■ **About this task**
Below are the entries; give again exactly the lines from the one mentioning "Lemma put_ctl_run (w" through the one mentioning "Lemma put_blocklist_run (w", inclusive.
***** Records provided *****
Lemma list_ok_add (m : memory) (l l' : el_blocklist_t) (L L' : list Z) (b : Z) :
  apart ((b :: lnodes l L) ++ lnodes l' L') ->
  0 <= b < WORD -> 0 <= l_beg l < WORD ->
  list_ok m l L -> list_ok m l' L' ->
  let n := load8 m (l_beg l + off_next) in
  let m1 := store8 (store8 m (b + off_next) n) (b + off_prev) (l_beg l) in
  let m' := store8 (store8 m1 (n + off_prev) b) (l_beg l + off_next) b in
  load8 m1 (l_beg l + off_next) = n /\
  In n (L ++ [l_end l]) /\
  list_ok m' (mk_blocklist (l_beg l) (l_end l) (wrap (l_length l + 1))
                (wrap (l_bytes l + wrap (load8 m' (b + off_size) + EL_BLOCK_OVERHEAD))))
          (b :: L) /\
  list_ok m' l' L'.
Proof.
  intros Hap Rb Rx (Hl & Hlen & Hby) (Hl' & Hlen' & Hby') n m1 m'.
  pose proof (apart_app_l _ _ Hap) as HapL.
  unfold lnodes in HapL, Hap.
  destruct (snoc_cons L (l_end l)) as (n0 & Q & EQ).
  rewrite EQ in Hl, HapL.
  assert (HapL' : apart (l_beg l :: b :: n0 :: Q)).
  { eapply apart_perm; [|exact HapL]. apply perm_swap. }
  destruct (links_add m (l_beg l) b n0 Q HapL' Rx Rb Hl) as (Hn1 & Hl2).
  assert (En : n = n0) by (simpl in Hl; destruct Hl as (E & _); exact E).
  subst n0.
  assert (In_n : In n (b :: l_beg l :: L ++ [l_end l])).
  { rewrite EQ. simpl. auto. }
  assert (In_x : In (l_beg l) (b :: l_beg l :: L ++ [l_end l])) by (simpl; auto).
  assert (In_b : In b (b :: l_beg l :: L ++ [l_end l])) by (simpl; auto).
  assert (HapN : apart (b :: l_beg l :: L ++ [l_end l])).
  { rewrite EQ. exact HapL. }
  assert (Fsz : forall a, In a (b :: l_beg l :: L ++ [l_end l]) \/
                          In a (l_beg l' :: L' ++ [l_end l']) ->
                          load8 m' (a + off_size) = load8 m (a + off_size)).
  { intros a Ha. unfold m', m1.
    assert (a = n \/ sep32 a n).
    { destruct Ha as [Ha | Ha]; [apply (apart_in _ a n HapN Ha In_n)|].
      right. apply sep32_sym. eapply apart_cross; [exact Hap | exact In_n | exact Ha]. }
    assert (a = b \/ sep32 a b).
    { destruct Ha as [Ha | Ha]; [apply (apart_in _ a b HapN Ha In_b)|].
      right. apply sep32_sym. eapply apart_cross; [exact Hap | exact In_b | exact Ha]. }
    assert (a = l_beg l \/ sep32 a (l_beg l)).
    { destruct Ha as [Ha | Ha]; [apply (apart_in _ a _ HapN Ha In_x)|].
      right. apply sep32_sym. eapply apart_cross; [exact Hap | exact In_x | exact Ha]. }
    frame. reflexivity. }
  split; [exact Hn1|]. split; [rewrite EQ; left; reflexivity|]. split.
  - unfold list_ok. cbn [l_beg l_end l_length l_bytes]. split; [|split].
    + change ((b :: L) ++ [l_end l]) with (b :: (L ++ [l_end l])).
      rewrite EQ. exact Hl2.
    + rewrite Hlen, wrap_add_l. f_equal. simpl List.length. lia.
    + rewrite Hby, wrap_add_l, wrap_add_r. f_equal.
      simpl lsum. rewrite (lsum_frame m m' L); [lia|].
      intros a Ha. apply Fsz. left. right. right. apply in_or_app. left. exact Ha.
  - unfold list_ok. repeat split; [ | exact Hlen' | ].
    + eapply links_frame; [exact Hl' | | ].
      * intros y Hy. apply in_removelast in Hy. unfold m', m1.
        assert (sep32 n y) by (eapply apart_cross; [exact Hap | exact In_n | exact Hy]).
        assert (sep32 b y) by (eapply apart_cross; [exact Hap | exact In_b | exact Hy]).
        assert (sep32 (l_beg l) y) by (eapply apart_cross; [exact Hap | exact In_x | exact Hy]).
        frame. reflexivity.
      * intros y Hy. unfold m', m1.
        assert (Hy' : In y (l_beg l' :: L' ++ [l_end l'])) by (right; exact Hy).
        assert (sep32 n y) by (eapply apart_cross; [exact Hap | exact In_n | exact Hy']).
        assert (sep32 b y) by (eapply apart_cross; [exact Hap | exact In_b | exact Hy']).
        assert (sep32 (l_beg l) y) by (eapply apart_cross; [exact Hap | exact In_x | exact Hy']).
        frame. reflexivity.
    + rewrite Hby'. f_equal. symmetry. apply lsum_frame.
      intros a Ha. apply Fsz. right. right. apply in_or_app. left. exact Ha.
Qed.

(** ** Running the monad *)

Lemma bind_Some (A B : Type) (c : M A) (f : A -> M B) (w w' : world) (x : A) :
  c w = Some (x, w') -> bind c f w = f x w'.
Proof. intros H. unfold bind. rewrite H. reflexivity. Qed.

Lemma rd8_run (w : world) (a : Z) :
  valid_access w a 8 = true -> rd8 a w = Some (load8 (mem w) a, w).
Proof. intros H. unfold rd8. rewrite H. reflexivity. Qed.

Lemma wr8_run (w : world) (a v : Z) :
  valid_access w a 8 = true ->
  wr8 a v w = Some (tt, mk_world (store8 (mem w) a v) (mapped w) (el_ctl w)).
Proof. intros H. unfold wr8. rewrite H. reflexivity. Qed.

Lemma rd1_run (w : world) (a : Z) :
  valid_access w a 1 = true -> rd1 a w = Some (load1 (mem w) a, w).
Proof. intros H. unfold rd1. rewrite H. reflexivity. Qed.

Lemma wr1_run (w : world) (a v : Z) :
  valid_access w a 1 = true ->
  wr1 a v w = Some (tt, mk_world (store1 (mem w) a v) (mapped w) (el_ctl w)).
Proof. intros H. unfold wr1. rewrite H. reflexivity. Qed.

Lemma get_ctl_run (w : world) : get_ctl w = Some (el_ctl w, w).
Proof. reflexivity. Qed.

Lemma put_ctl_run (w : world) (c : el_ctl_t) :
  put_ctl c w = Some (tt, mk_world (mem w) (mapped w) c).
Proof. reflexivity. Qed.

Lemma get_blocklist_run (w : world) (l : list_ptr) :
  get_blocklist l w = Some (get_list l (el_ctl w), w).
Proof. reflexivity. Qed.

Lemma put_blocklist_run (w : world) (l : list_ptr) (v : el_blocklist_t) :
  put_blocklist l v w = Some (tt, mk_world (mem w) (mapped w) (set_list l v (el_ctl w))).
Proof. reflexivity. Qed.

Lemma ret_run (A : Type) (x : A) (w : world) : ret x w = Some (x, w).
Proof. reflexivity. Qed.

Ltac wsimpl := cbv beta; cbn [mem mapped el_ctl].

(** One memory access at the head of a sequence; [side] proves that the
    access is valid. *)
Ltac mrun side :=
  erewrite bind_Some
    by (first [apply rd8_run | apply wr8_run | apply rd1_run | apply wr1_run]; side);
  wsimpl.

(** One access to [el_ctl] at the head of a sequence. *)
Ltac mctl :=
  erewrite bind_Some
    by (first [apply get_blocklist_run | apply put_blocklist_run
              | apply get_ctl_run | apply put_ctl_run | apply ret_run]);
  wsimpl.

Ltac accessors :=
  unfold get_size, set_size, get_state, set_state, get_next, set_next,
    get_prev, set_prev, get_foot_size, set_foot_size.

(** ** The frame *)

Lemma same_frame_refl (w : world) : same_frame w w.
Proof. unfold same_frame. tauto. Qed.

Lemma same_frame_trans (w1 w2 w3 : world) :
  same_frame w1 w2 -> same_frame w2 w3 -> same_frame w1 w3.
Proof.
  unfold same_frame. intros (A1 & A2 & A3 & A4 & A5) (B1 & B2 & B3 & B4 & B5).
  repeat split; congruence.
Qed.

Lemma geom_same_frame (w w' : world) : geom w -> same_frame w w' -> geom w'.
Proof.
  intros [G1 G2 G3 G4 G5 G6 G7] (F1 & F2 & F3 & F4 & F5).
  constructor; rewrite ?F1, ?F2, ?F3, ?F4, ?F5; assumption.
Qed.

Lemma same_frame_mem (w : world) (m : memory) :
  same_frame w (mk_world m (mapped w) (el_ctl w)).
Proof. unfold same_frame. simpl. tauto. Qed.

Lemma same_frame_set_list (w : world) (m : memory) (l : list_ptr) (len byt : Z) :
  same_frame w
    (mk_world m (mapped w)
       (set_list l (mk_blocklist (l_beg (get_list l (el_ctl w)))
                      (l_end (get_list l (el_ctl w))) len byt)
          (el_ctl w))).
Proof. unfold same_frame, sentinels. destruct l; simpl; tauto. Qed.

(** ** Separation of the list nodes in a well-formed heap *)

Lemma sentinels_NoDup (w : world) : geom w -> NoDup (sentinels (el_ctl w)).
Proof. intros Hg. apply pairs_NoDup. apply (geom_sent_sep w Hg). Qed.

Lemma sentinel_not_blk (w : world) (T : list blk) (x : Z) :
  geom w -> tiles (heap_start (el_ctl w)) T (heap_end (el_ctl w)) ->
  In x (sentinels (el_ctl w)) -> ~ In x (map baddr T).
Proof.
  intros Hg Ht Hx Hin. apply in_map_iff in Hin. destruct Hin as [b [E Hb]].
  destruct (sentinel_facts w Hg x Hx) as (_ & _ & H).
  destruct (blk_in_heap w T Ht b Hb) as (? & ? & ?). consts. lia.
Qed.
*****
■ **Output for this task**
Lemma put_ctl_run (w : world) (c : el_ctl_t) :
  put_ctl c w = Some (tt, mk_world (mem w) (mapped w) c).
Proof. reflexivity. Qed.

Lemma get_blocklist_run (w : world) (l : list_ptr) :
  get_blocklist l w = Some (get_list l (el_ctl w), w).
Proof. reflexivity. Qed.

Lemma put_blocklist_run (w : world) (l : list_ptr) (v : el_blocklist_t) :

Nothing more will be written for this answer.